A special issue of Micromachines (ISSN 2072-666X). This special issue belongs to the section "D1: Semiconductor Devices".

Deadline for manuscript submissions: 30 September 2024 | Viewed by 2166

Special Issue Editors

Dr. Wei Liu

E-Mail Website
Guest Editor
School of Microelectronics, Northwestern Polytechnical University, Xi'an, China
Interests: AlInGaN semiconductor materials; quantum wells/dots; optoelectronic devices; epitaxial growth; performance characterization
Dr. Kun Wang

E-Mail Website
Guest Editor
School of Microelectronics, Northwestern Polytechnical University, Xi'an, China
Interests: semiconductor materials; semiconductor devices; solar cells; light-emitting diodes; photodetectors

Special Issue Information

Dear Colleagues,

Wurtzite III-nitrides semiconductor materials, represented by GaN, have been widely used in high-frequency, high-power, and optoelectronic devices due to their excellent electrical and optical properties. For example, their superior electron mobility and wide bandgap make them highly promising candidates for high-frequency and high-power electronic devices. Furthermore, their direct and tunable bandgap have made them attractive for various optoelectronic applications, such as light-emitting diodes (LEDs), laser diodes (LDs), sensors, and photovoltaic cells. Yet the potential of GaN-based devices is still far from being fully developed. The challenges exist in many aspects, such as the poor material quality, unstable fabrication process, and thermal management. Therefore, by leveraging the intriguing properties of (Al,In)GaN compound semiconductors, researchers and engineers may develop devices with improved performance, benefiting various aspects of our daily lives.  

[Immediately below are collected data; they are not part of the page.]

(** ** The counters of the events *)

Lemma findCounterMapping_spec ev rules x m :
  findCounterMapping ev rules x = Some m ->
  exists rule, rule ∈ rules /\ rule_event rule = ev /\
    completion m = rule_completion rule /\
    source m = (if x && usesXSource rule then WaitcntCounter.X else WaitcntCounter.None).
Proof.
  induction rules as [|rule rules IH]; [done|]. simpl. case_decide as Hd.
  - intros H. destruct (IH H) as (r & Hr & ?). exists r. split; [by right|done].
  - intros [= <-]. exists rule. split_and!; [by left| |done|done].
    by destruct (decide (rule_event rule = ev)).
Qed.

Lemma counterMapping_family target ev m :
  counterMapping target ev = Some m -> ev <> WaitcntEvent.None ->
  completion m ∈ familyCounters target /\
  (source m = WaitcntCounter.None \/ source m ∈ familyCounters target).
Proof.
  unfold counterMapping, getWaitcntCounterMapping, familyCounters. intros Hm Hev.
  rewrite decide_False in Hm by done.
  destruct (family target);
    [rewrite decide_True in Hm by done|rewrite decide_False in Hm by done].
  - apply findCounterMapping_spec in Hm as (rule & Hr & _ & -> & ->). split; [|by left].
    unfold legacyRules in Hr.
    repeat (apply elem_of_cons in Hr as [->|Hr]; [simpl; set_solver|]).
    by apply elem_of_nil in Hr.
  - apply findCounterMapping_spec in Hm as (rule & Hr & _ & -> & ->).
    unfold splitRules in Hr.
    repeat (apply elem_of_cons in Hr as [->|Hr];
      [simpl; destruct (waitXcnt target); simpl; split;
         first [set_solver|by left|right; set_solver]|]).
    by apply elem_of_nil in Hr.
Qed.

Lemma classify_issuer op :
  classifyWaitOp op = WaitOpKind.Issuer \/ classifyWaitOp op = WaitOpKind.BarrierIssuer ->
  event (getWaitcntInfo op) <> WaitcntEvent.None.
Proof.
  intros H He.
  assert (isMemoryIssuer op = false) as Hm.
  { unfold isMemoryIssuer, isIssuer. rewrite He. by vm_compute. }
  unfold classifyWaitOp in H. rewrite Hm in H. simpl in H.
  destruct (isWaitcntOp op || isControlFlowOp op); [by destruct H|].
  assert (forall k, default WaitOpKind.Generic (classifyProtocolOp op) = k ->
    k = WaitOpKind.Issuer \/ k = WaitOpKind.BarrierIssuer -> False) as Hp.
  { unfold classifyProtocolOp. intros k <-. repeat case_match; by intros [?|?]. }
  destruct (op_kind op); first [by destruct H|by eapply Hp].
Qed.

Section Transfer.
Context `{LLVMTarget} `{WaitLLVM} (definingOp : Value -> option TicketOp).
Context (inProgram : Value -> Prop).
Implicit Types op : TicketOp.

(** An operation of the program: [issueCount] is unsigned. *)
Record opWf op : Prop := {
  wf_results : Forall inProgram (op_results op);
  wf_issueCount : 0 <= issueCount (getWaitcntInfo op)
}.

Lemma recordIssue_wf op ts target :
  event (getWaitcntInfo op) <> WaitcntEvent.None -> opWf op ->
  tokensWf inProgram target ts -> tokensWf inProgram target (recordIssue op ts target).
Proof.
  intros Hev [Hop Hn] Hts. unfold recordIssue. cbv zeta.
  assert (0 <= eventMask (event (getWaitcntInfo op)) < 2048) as Hmask
    by (destruct (event (getWaitcntInfo op)); simpl; lia).
  destruct (counterMapping target _) as [m|] eqn:Hm; [|done].
  destruct (counterMapping_family _ _ _ Hm Hev) as [Hc Hs].
  case_decide as Hsrc; [by apply issue_wf|]. destruct Hs as [?|Hs]; [done|].
  apply issueSources_wf; [done..|]. by apply issue_wf.
Qed.

Lemma applyImplicitXGroupSwitch_wf op ts target :
  tokensWf inProgram target ts -> tokensWf inProgram target (applyImplicitXGroupSwitch op ts target).
Proof.
  intros Hts. unfold applyImplicitXGroupSwitch. repeat case_match; try done;
    by apply eraseIf_wf.
Qed.

Lemma applyBarrierWaitCompletion_wf op ts target :
  tokensWf inProgram target ts -> tokensWf inProgram target (applyBarrierWaitCompletion definingOp op ts target).
Proof.
  intros Hts. unfold applyBarrierWaitCompletion. repeat case_match; try done;
    by apply dropIssuedEvent_wf.
Qed.

Lemma applyDrain_wf op st target w st' :
  stateWf inProgram target st -> applyDrain definingOp op st target = Ok (w, st') ->
  stateWf inProgram target st'.
Proof.
  intros [H1 H2] Hd. unfold applyDrain in Hd.
  apply outcome_bind_Ok in Hd as (req & _ & Hd).
  apply outcome_bind_Ok in Hd as (req' & _ & [= <- <-]).
  split; simpl; [by apply applyWait_wf|by apply expertApplyWait_wf].
Qed.

Lemma finishTransfer_wf op w st target w' st' :
  stateWf inProgram target st -> finishTransfer op w st target = Ok (w', st') ->
  stateWf inProgram target st'.
Proof.
  intros [H1 H2] Hf. unfold finishTransfer in Hf.
  apply outcome_bind_Ok in Hf as (ex & He & [= <- <-]).
  assert (expertWf ex) as Hex.
  { unfold recordExpertIssue in He.
    destruct (negb (expertScheduling target)); [by injection He as <-|].
    case_decide; [by injection He as <-|].
    case_decide; [by injection He as <-|].
    apply outcome_bind_Ok in He as (n & Hn & [= <-]).
    apply getInstructionIssueCount_pos in Hn.
    repeat case_match; try done; repeat apply expertIssue_wf; try done; lia. }
  unfold applyImplicitXDrain. case_match; split; simpl; try done. by apply eraseIf_wf.
Qed.

Lemma onTokens_wf f st target :
  (forall ts, tokensWf inProgram target ts -> tokensWf inProgram target (f ts)) ->
  stateWf inProgram target st -> stateWf inProgram target (onTokens f st).
Proof. intros Hf []. split; simpl; auto. Qed.

(** C28: the transfer of every operation keeps the state well formed: tokens in
    key order, each key once, on counters that the target has, about values of
    the program; positions saturate instead of wrapping around, so that they
    stay within 32 bits, and events stay within the mask of eleven events. *)
Theorem runTransfer_wf op st target w st'
    (Hop : opWf op)
    (Hst : stateWf inProgram target st)
    (Hrun : runTransfer definingOp op st target = Ok (w, st')) :
  stateWf inProgram target st'.
Proof.
  unfold runTransfer in Hrun. destruct (classifyWaitOp op) eqn:Hk.
  - destruct (isWaitcntOp op).
    + apply outcome_bind_Ok in Hrun as (st1 & Ho & [= <- <-]).
      unfold observeExistingWaitcnt, observeRegularWaitcnt in Ho.
      apply outcome_bind_Ok in Ho as (ts & Ht & [= <-]).
      apply outcome_bind_Ok in Ht as (req & _ & [= <-]). destruct Hst.
      split; simpl; [by apply applyWait_wf|].
      unfold observeExpertWaitcnt. repeat case_match; try done;
        by apply expertApplyWait_wf.
    + apply outcome_bind_Ok in Hrun as ([w1 st1] & Hd & Hf).
      eapply finishTransfer_wf; [|exact Hf]. by eapply applyDrain_wf.
  - apply outcome_bind_Ok in Hrun as ([w1 st1] & Hd & Hf).
    eapply finishTransfer_wf; [|exact Hf]. eapply onTokens_wf; [|by eapply applyDrain_wf].
    intros ts Hts. apply deriveIssuerDependencyTokens_wf, recordIssue_wf;
      [apply Hop|apply classify_issuer; by left|done|]. by apply applyImplicitXGroupSwitch_wf.
  - apply outcome_bind_Ok in Hrun as ([w1 st1] & Hd & Hf).
    eapply finishTransfer_wf; [|exact Hf]. eapply onTokens_wf; [|by eapply applyDrain_wf].
    intros ts Hts. apply recordIssue_wf; [apply classify_issuer; by right|done..].
  - apply outcome_bind_Ok in Hrun as ([w1 st1] & Hd & Hf).
    eapply finishTransfer_wf; [|exact Hf]. eapply onTokens_wf.
    + intros ts Hts. apply deriveResultTokens_wf; [apply Hop|]. by apply applyImplicitXGroupSwitch_wf.
    + eapply applyDrain_wf; [|exact Hd]. apply onTokens_wf; [|done].
      intros ts. apply applyBarrierWaitCompletion_wf.
  - eapply finishTransfer_wf; [|exact Hrun]. apply onTokens_wf; [|done].
    intros ts. by apply deriveResultTokens_wf, Hop.
  - by eapply finishTransfer_wf.
  - eapply finishTransfer_wf; [|exact Hrun]. apply onTokens_wf; [|done].
    intros ts. by apply deriveResultTokens_wf, Hop.
  - apply outcome_bind_Ok in Hrun as ([w1 st1] & Hd & Hf).
    eapply finishTransfer_wf; [|exact Hf]. unfold transferCall in Hd.
    apply outcome_bind_Ok in Hd as ([w2 st2] & Hd & [= <- <-]).
    assert (stateWf inProgram target st2) as Hst2 by (by eapply applyDrain_wf).
    case_match; [done|]. split; simpl; [|by repeat constructor].
    by repeat apply eraseIf_wf; destruct Hst2.
  - apply outcome_bind_Ok in Hrun as ([w1 st1] & Hd & Hf).
    eapply finishTransfer_wf; [|exact Hf].
    destruct (applyDrain_wf _ _ _ _ _ Hst Hd). split; simpl; [done|by repeat constructor].
  - injection Hrun as <- <-. apply emptyWaitState_wf.
  - apply outcome_bind_Ok in Hrun as ([w1 st1] & Hd & Hf).
    eapply finishTransfer_wf; [|exact Hf]. by eapply applyDrain_wf.
Qed.

Lemma edgeTransfer_wf operands destinations dominates st target :
  Forall inProgram destinations ->
  stateWf inProgram target st ->
  stateWf inProgram target (edgeTransfer operands destinations dominates st).
Proof.
  intros Hdst. apply onTokens_wf. intros ts Hts. by apply collapseEscaping_wf, propagateOperandsThrough_wf.
Qed.
End Transfer.
(* ===== verification/TicketSound.v ===== *)
(** * The counters of the hardware, and the transfer that stays sound for them

    An abstract specification of the hardware that [WaveAMDMachineWaitcnt.cpp]
    inserts waits for: each counter has a queue of tickets, which complete in
    order except where the instruction set allows otherwise; a wait lets at most
    so many tickets be outstanding.  [sound] relates a wait state to a state of
    this hardware; time, waits, issues, derived tokens and barrier waits all
    preserve it. *)

From stdpp Require Import base tactics list sorting strings sets.
From S2P Require Import Prelude CostEnums ArchData MachineIR LatencyTable OpClassifier.
From S2P Require Import TicketIR TicketState TicketWaits TicketLattice TicketInv.
From S2P Require Import TicketDrain.

(** ** Queues of tickets *)

(** One outstanding count: the issue it belongs to, and whether the memory
    system has completed it. *)
Record Ticket : Type := mkTicket {
  tk_id : nat;
  tk_op : TicketOp;
  tk_done : bool
}.

Definition tk_event (k : Ticket) : WaitcntEvent.t := event (getWaitcntInfo (tk_op k)).

(** Queues are newest first; [deps] lists the issues that have to be complete
    before a value is there. *)
Record Machine : Type := mkMachine {
  queue : WaitcntCounter.t -> list Ticket;
  deps : N -> list nat;
  nextId : nat
}.

Definition initialMachine : Machine := mkMachine (fun _ => []) (fun _ => []) 0.

(** Which tickets of a counter may complete out of order: on [lgkmcnt] and
    [kmcnt], those of different kinds, and scalar loads among themselves. *)
Definition unordered (c : WaitcntCounter.t) (a b : Ticket) : Prop :=
  (c = WaitcntCounter.Lgkm \/ c = WaitcntCounter.Km) /\
  (tk_event a <> tk_event b \/ tk_event a = WaitcntEvent.Smem).

Definition inOrder (c : WaitcntCounter.t) (q : list Ticket) : Prop :=
  forall i j a b, (i < j)%nat -> q !! i = Some a -> q !! j = Some b ->
    tk_done a = true -> tk_done b = false -> unordered c a b.

(** A ticket completes; others of its queue may have completed before. *)
Definition sameTicket (k k' : Ticket) : Prop :=
  tk_id k = tk_id k' /\ tk_op k = tk_op k' /\ (tk_done k = true -> tk_done k' = true).

(** Time passes: tickets complete in an order that is allowed. *)
Record completes (m m' : Machine) : Prop := {
  completes_queue : forall c, Forall2 sameTicket (queue m c) (queue m' c);
  completes_order : forall c, inOrder c (queue m' c);
  completes_deps : deps m' = deps m;
  completes_nextId : nextId m' = nextId m
}.

Definition isPending (k : Ticket) : bool := negb (tk_done k).
Definition pendingCount (q : list Ticket) : Z :=
  Z.of_nat (length (base.filter (fun k => isPending k = true) q)).

(** What a wait instruction waits for. *)
Definition waited (req : WaitRequirement) (m : Machine) : Prop :=
  forall c n, req c = Some n -> pendingCount (queue m c) <= n.

(** ** Operations on the hardware *)

Definition push (c : WaitcntCounter.t) (count : nat) (op : TicketOp) (m : Machine) :
    Machine :=
  mkMachine
    (fun c' => if decide (c' = c)
               then replicate count (mkTicket (nextId m) op false) ++ queue m c'
               else queue m c')
    (deps m) (S (nextId m)).

(** The results of an operation get dependencies. *)
Definition define (results : list Value) (f : Value -> list nat) (m : Machine) :
    Machine :=
  mkMachine (queue m)
    (fun id => match list_find (fun v => value_id v = id) results with
               | Some (_, v) => f v
               | None => deps m id
               end)
    (nextId m).
(** The results of an operation get dependencies that tokens cover. *)
Lemma define_sound (D D' : Value -> Prop) ts m results f :
  sound D ts m ->
  (forall v, D' v -> D v \/ exists r, r ∈ results /\ value_id v = value_id r) ->
  (forall r n, r ∈ results -> n ∈ f r -> (n < nextId m)%nat) ->
  (forall r c i k, r ∈ results -> c <> WaitcntCounter.X ->
     queue m c !! i = Some k -> liveAt (queue m c) i -> tk_id k ∈ f r ->
     hasToken ts c (Some r) i k) ->
  sound D' ts (define results f m).
Proof using Type.
  intros [S1 S2 S3 S4 S5] HD Hn Hf. split; [done|done| |done|].
  - intros c i k v Hx Hv Hk Hl Hin. simpl in *.
    destruct (list_find (fun u => value_id u = value_id v) results) as [[j r]|] eqn:Hfind.
    + apply list_find_Some in Hfind as (Hr & Hid & _).
      eapply hasToken_id; [exact Hid|]. apply Hf; try done. by eapply list_elem_of_lookup_2.
    + apply list_find_None in Hfind. rewrite Forall_forall in Hfind.
      apply S3; [done| |done..].
      destruct (HD v Hv) as [?|(r & Hr & Hid)]; [done|]. by destruct (Hfind r Hr).
  - intros id n Hin. simpl in *.
    destruct (list_find (fun u => value_id u = id) results) as [[j r]|] eqn:Hfind;
      [|by eapply S5].
    apply list_find_Some in Hfind as (Hr & _ & _). eapply (Hn r); [|done].
    by eapply list_elem_of_lookup_2.
Qed.

(** Results that are available at once. *)
Lemma define_none_sound (D : Value -> Prop) ts m results :
  sound D ts m -> sound (fun v => D v \/ v ∈ results) ts (define results (fun _ => []) m).
Proof using Type.
  intros Hs. apply (define_sound D); [done| | |].
  - intros v [?|Hv]; [by left|]. right. by exists v.
  - intros r n _ Hin. by apply elem_of_nil in Hin.
  - intros r c i k _ _ _ _ Hin. by apply elem_of_nil in Hin.
Qed.

Lemma depsOf_elem m values n :
  n ∈ depsOf m values <-> exists v, v ∈ values /\ n ∈ deps m (value_id v).
Proof using Type.
  unfold depsOf. rewrite list_elem_of_bind. split; intros (v & ? & ?); by exists v.
Qed.

(** ** Derived tokens *)

(** The fold over the results of an operation, of those that [pick] picks. *)
Definition deriveTokens (pick : Value -> bool) (sources results : list Value)
    (ts : list Token) : list Token :=
  fold_left (fun toks result =>
    if negb (pick result) then toks
    else insertAllMin toks (lat.mergeSources toks sources result)) results ts.

Lemma deriveTokens_spec pick target sources results : forall ts,
  Forall inProgram results -> tokensWf inProgram target ts ->
  let r := deriveTokens pick sources results ts in
  tokensWf inProgram target r /\ below covers ts r /\
  (forall v u c i k, v ∈ results -> pick v = true -> u ∈ sources -> c ∈ allCounters ->
     hasToken ts c (Some u) i k -> hasToken r c (Some v) i k).
Proof using Type.
  induction results as [|v results IH]; intros ts Hres Hts.
  { simpl. split_and!; [done|reflexivity|]. intros v u c i k Hv. by apply elem_of_nil in Hv. }
  apply Forall_cons in Hres as [Hv Hres]. simpl.
  destruct (pick v) eqn:Hpick; simpl.
  - set (ts1 := insertAllMin ts _).
    assert (tokensWf inProgram target ts1) as Hts1 by (by apply derive_wf).
    destruct (insertAllMin_below ts (lat.mergeSources ts sources v)) as [B1 B2]; [apply Hts|].
    fold ts1 in B1, B2.
    destruct (IH ts1 Hres Hts1) as (Hw & Hb & Ht). split_and!; [done|by etransitivity|].
    intros w u c i k [->|Hw']%elem_of_cons Hp Hu Hc Htok.
    + eapply hasToken_below; [exact Hb|]. eapply hasToken_below; [exact B2|].
      by eapply mergeSources_hasToken.
    + apply (Ht w u); [done..|]. eapply hasToken_below; [exact B1|done].
  - destruct (IH ts Hres Hts) as (Hw & Hb & Ht). split_and!; [done|done|].
    intros w u c i k [->|Hw']%elem_of_cons Hp; [congruence|]. by apply Ht.
Qed.

Lemma deriveResultTokens_eq op ts :
  deriveResultTokens op ts = deriveTokens (fun _ => true) (op_operands op) (op_results op) ts.
Proof using Type. done. Qed.

Lemma deriveIssuerDependencyTokens_eq op ts :
  deriveIssuerDependencyTokens op ts =
  if isReadOnlyIssuer op
  then match base.filter (fun v => isMemToken v = true) (op_operands op) with
       | [] => ts
       | sources => deriveTokens isMemToken sources (op_results op) ts
       end
  else ts.
Proof using Type.
  unfold deriveIssuerDependencyTokens. destruct (isReadOnlyIssuer op); [|done]. simpl.
  by destruct (base.filter (fun v => isMemToken v = true) (op_operands op)).
Qed.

The Special Issue "GaN-based Materials and Devices: Research and Applications" of the Journal Micromachines aims to present recent advantages in the design, growth, fabrication, characterization, and simulation of GaN-based compound semiconductors, as well as their related electronic and optoelectronic devices. The scope of this Special Issue includes, but is not limited to:

  • Epitaxial growth, fabrication, and characterization techniques for state-of-the-art AlInGaN alloys and their semiconductor heterostructures;
  • Research on the physical, chemical, electronic, and optical properties of GaN-based materials and devices for various applications;
  • Novel concepts for device structure design;
  • Advanced simulation or modeling for GaN-based electronic and optoelectronic devices.

We look forward to receiving your submissions to this Special Issue!

Dr. Wei Liu
Dr. Kun Wang
Guest Editors

Manuscript Submission Information

Manuscripts should be submitted online at www.mdpi.com by registering and logging in to this website. Once you are registered, click here to go to the submission form. Manuscripts can be submitted until the deadline. All submissions that pass pre-check are peer-reviewed. Accepted papers will be published continuously in the journal (as soon as accepted) and will be listed together on the special issue website. Research articles, review articles as well as short communications are invited. For planned papers, a title and short abstract (about 100 words) can be sent to the Editorial Office for announcement on this website.

Submitted manuscripts should not have been published previously, nor be under consideration for publication elsewhere (except conference proceedings papers). All manuscripts are thoroughly refereed through a single-blind peer-review process. A guide for authors and other relevant information for submission of manuscripts is available on the Instructions for Authors page. Micromachines is an international peer-reviewed open access monthly journal published by MDPI.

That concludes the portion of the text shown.